» **INSTRUCTIONS FOR THE TASK**
Set down exactly the first line of the entries and every line after it, through the line with "intros H s.".

━━━ PROVIDED INFORMATION ━━━

Lemma fleet_step_preorder (m : St P W → gset string) (D : Z → gset string) :
  (∀ t t', (t ≤ t')%Z → D t ⊆ D t') → PreOrder (fleet_step m D).
Proof.
  intros HD. split.
  - intros s. split_and!; [set_solver|done|lia].
  - intros s1 s2 s3 (A1 & B1 & C1) (A2 & B2 & C2).
    specialize (HD _ _ C2). split_and!; [set_solver|set_solver|lia].
Qed.

Lemma fleet_step_weaken (m : St P W → gset string) (D D' : Z → gset string) s s' :
  D (clock (env s')) ⊆ D' (clock (env s')) → fleet_step m D s s' → fleet_step m D' s s'.
Proof. intros HD (A & B & C). split_and!; [set_solver|done|done]. Qed.
End laws.
Arguments Fleet P W {HC CP NA ND}.

(** ** Lemmas *)

Section lemmas.
Context {P W : Type} `{HC : !HasClock W} `{CP : !CloudProviderApi P W} `{NA : !NodeClaimApi W}.
Context `{ND : !NodeApi W} `{PO : !ParallelOrder} `{FL : !Fleet P W}.
Notation S' := (St (Controller P) W).

(** The provider's part of the controller's state, and its fleet. *)
Definition under (s : S') : St P W := MkSt (cloudProvider (prov s)) (env s).
Definition fleet (s : S') : gset string := machines (under s).
Definition gc_step (D : Z → gset string) (s s' : S') : Prop :=
  fleet_step machines D (under s) (under s') ∧ successfulCount (prov s') = successfulCount (prov s).

Definition monotone (D : Z → gset string) : Prop := ∀ t t', (t ≤ t')%Z → D t ⊆ D t'.

Lemma gc_step_preorder D : monotone D → PreOrder (gc_step D).
Proof.
  intros HD. destruct (fleet_step_preorder machines D HD) as [Hr Ht]. split.
  - intros s. split; [apply Hr|done].
  - intros s1 s2 s3 [A1 B1] [A2 B2]. split; [by eapply Ht|by rewrite B2].
Qed.

Lemma respects_on_provider {A} D (m : M (St P W) A) :
  respects (fleet_step machines D) m → respects (gc_step D) (on_provider m).
Proof.
  intros H s. specialize (H (under s)). unfold on_provider, gc_step. fold (under s).
  by destruct (m (under s)) as [r [p w]].
Qed.

Lemma gc_step_weaken (D D' : Z → gset string) s s' :
  D (clock (env s')) ⊆ D' (clock (env s')) → gc_step D s s' → gc_step D' s s'.
Proof. intros HD [H Hn]. split; [|done]. by eapply fleet_step_weaken. Qed.

Lemma gc_step_const (X : gset string) : PreOrder (gc_step (λ _, X)).
Proof. apply gc_step_preorder. by intros ????. Qed.

Lemma respects_kube {A} D (f : W → result A * W) :
  (∀ p w, fleet_step machines (λ _, ∅) (MkSt p w) (MkSt p (f w).2)) → respects (gc_step D) (call f).
Proof.
  intros H. apply respects_call. intros p w. apply (gc_step_weaken (λ _, ∅)); [set_solver|].
  split; [|done]. apply H.
Qed.

Lemma cleanup_respects X nodes c : respects (gc_step (λ _, X)) (cleanup nodes c).
Proof.
  pose proof (gc_step_const X). unfold cleanup.
  destruct (lo_find _ nodes) as [node|]; [|auto with respects].
  apply respects_bind; [done|apply respects_attempt, respects_kube, kube_delete_node_keeps|].
  intros [e|_]; [|auto with respects]. destruct (IgnoreNotFound (Some e)); auto with respects.
Qed.

Lemma garbageCollect_respects nodes c : respects (gc_step (λ _, named c)) (garbageCollect nodes c).
Proof.
  pose proof (gc_step_const (named c)). unfold garbageCollect. apply respects_bind; [done| |].
  - apply respects_attempt, respects_on_provider, cp_delete_only.
  - intros [e|_]; [destruct (_ || _); auto with respects|]. apply cleanup_respects.
Qed.

(** The instances a reconciliation may delete, at time [t]. *)
Definition doomed (resolved : gset string) (managed : list NodeClaim) (t : Z) : gset string :=
  ⋃ (named <$> bfilter (orphan t resolved) managed).

Lemma orphan_mono t t' resolved c : (t ≤ t')%Z → orphan t resolved c = true → orphan t' resolved c = true.
Proof.
  unfold orphan. intros Ht [Hr Hage]%andb_true_iff. apply andb_true_iff. split; [done|].
  apply Z.ltb_lt in Hage. apply Z.ltb_lt. lia.
Qed.

Lemma elem_of_doomed resolved managed t id :
  id ∈ doomed resolved managed t ↔
  ∃ c, c ∈ managed ∧ orphan t resolved c = true ∧ ParseInstanceID (claim_ProviderID c) = Ok id.
Proof.
  unfold doomed. rewrite elem_of_union_list. split.
  - intros (X & (c & -> & Hc)%list_elem_of_fmap & Hid). apply elem_of_bfilter in Hc as [Ho Hc].
    exists c. split_and!; [done..|]. unfold named in Hid.
    destruct (ParseInstanceID _); [|set_solver..]. by apply elem_of_singleton in Hid as ->.
  - intros (c & Hc & Ho & Hid). exists (named c). split.
    + apply list_elem_of_fmap_2, elem_of_bfilter. by split.
    + unfold named. rewrite Hid. by apply elem_of_singleton.
Qed.

Lemma doomed_mono resolved managed : monotone (doomed resolved managed).
Proof.
  intros t t' Ht id. rewrite !elem_of_doomed. intros (c & Hc & Ho & Hid). exists c.
  split_and!; [done| |done]. by eapply orphan_mono.
Qed.

Lemma collect_respects resolved nodes managed i :
  respects (gc_step (doomed resolved managed)) (collect resolved nodes managed i).
Proof.
  pose proof (gc_step_preorder _ (doomed_mono resolved managed)) as Hpre.
  intros s. unfold collect. destruct (managed !! i) as [c|] eqn:Hi; [|reflexivity].
  rewrite (M_Ok_bind now _ s (clock (env s)) s) by done.
  destruct (orphan (clock (env s)) resolved c) eqn:Ho; [|reflexivity].
  set (m := attempt (garbageCollect nodes c) ≫= _).
  assert (respects (gc_step (λ _, named c)) m) as Hm.
  { assert (PreOrder (gc_step (λ _, named c))) by apply gc_step_const.
    apply respects_bind; [done|apply respects_attempt, garbageCollect_respects|].
    intros []; auto with respects. }
  specialize (Hm s). eapply gc_step_weaken; [|exact Hm]. intros id Hid.
  destruct Hm as [(_ & _ & Ht) _]. apply elem_of_doomed. exists c. unfold named in Hid.
  split_and!; [by eapply list_elem_of_lookup_2|by eapply orphan_mono|].
  destruct (ParseInstanceID _); [|set_solver..]. by apply elem_of_singleton in Hid as ->.
Qed.

Lemma resolvedProviderIDs_spec l id :
  id ∈ resolvedProviderIDs l ↔ id ≠ "" ∧ ∃ c, c ∈ l ∧ claim_ProviderID c = id.
Proof.
  unfold resolvedProviderIDs. rewrite elem_of_list_to_set, elem_of_bfilter, list_elem_of_fmap.
  rewrite negb_true_iff, bool_decide_eq_false. naive_solver.
Qed.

━━━

» **SOLUTION BELOW**
Lemma fleet_step_preorder (m : St P W → gset string) (D : Z → gset string) :
  (∀ t t', (t ≤ t')%Z → D t ⊆ D t') → PreOrder (fleet_step m D).
Proof.
  intros HD. split.
  - intros s. split_and!; [set_solver|done|lia].
  - intros s1 s2 s3 (A1 & B1 & C1) (A2 & B2 & C2).
    specialize (HD _ _ C2). split_and!; [set_solver|set_solver|lia].
Qed.

Lemma fleet_step_weaken (m : St P W → gset string) (D D' : Z → gset string) s s' :
  D (clock (env s')) ⊆ D' (clock (env s')) → fleet_step m D s s' → fleet_step m D' s s'.
Proof. intros HD (A & B & C). split_and!; [set_solver|done|done]. Qed.
End laws.
Arguments Fleet P W {HC CP NA ND}.

(** ** Lemmas *)

Section lemmas.
Context {P W : Type} `{HC : !HasClock W} `{CP : !CloudProviderApi P W} `{NA : !NodeClaimApi W}.
Context `{ND : !NodeApi W} `{PO : !ParallelOrder} `{FL : !Fleet P W}.
Notation S' := (St (Controller P) W).

(** The provider's part of the controller's state, and its fleet. *)
Definition under (s : S') : St P W := MkSt (cloudProvider (prov s)) (env s).
Definition fleet (s : S') : gset string := machines (under s).
Definition gc_step (D : Z → gset string) (s s' : S') : Prop :=
  fleet_step machines D (under s) (under s') ∧ successfulCount (prov s') = successfulCount (prov s).

Definition monotone (D : Z → gset string) : Prop := ∀ t t', (t ≤ t')%Z → D t ⊆ D t'.

Lemma gc_step_preorder D : monotone D → PreOrder (gc_step D).
Proof.
  intros HD. destruct (fleet_step_preorder machines D HD) as [Hr Ht]. split.
  - intros s. split; [apply Hr|done].
  - intros s1 s2 s3 [A1 B1] [A2 B2]. split; [by eapply Ht|by rewrite B2].
Qed.

Lemma respects_on_provider {A} D (m : M (St P W) A) :
  respects (fleet_step machines D) m → respects (gc_step D) (on_provider m).
Proof.
  intros H s. specialize (H (under s)). unfold on_provider, gc_step. fold (under s).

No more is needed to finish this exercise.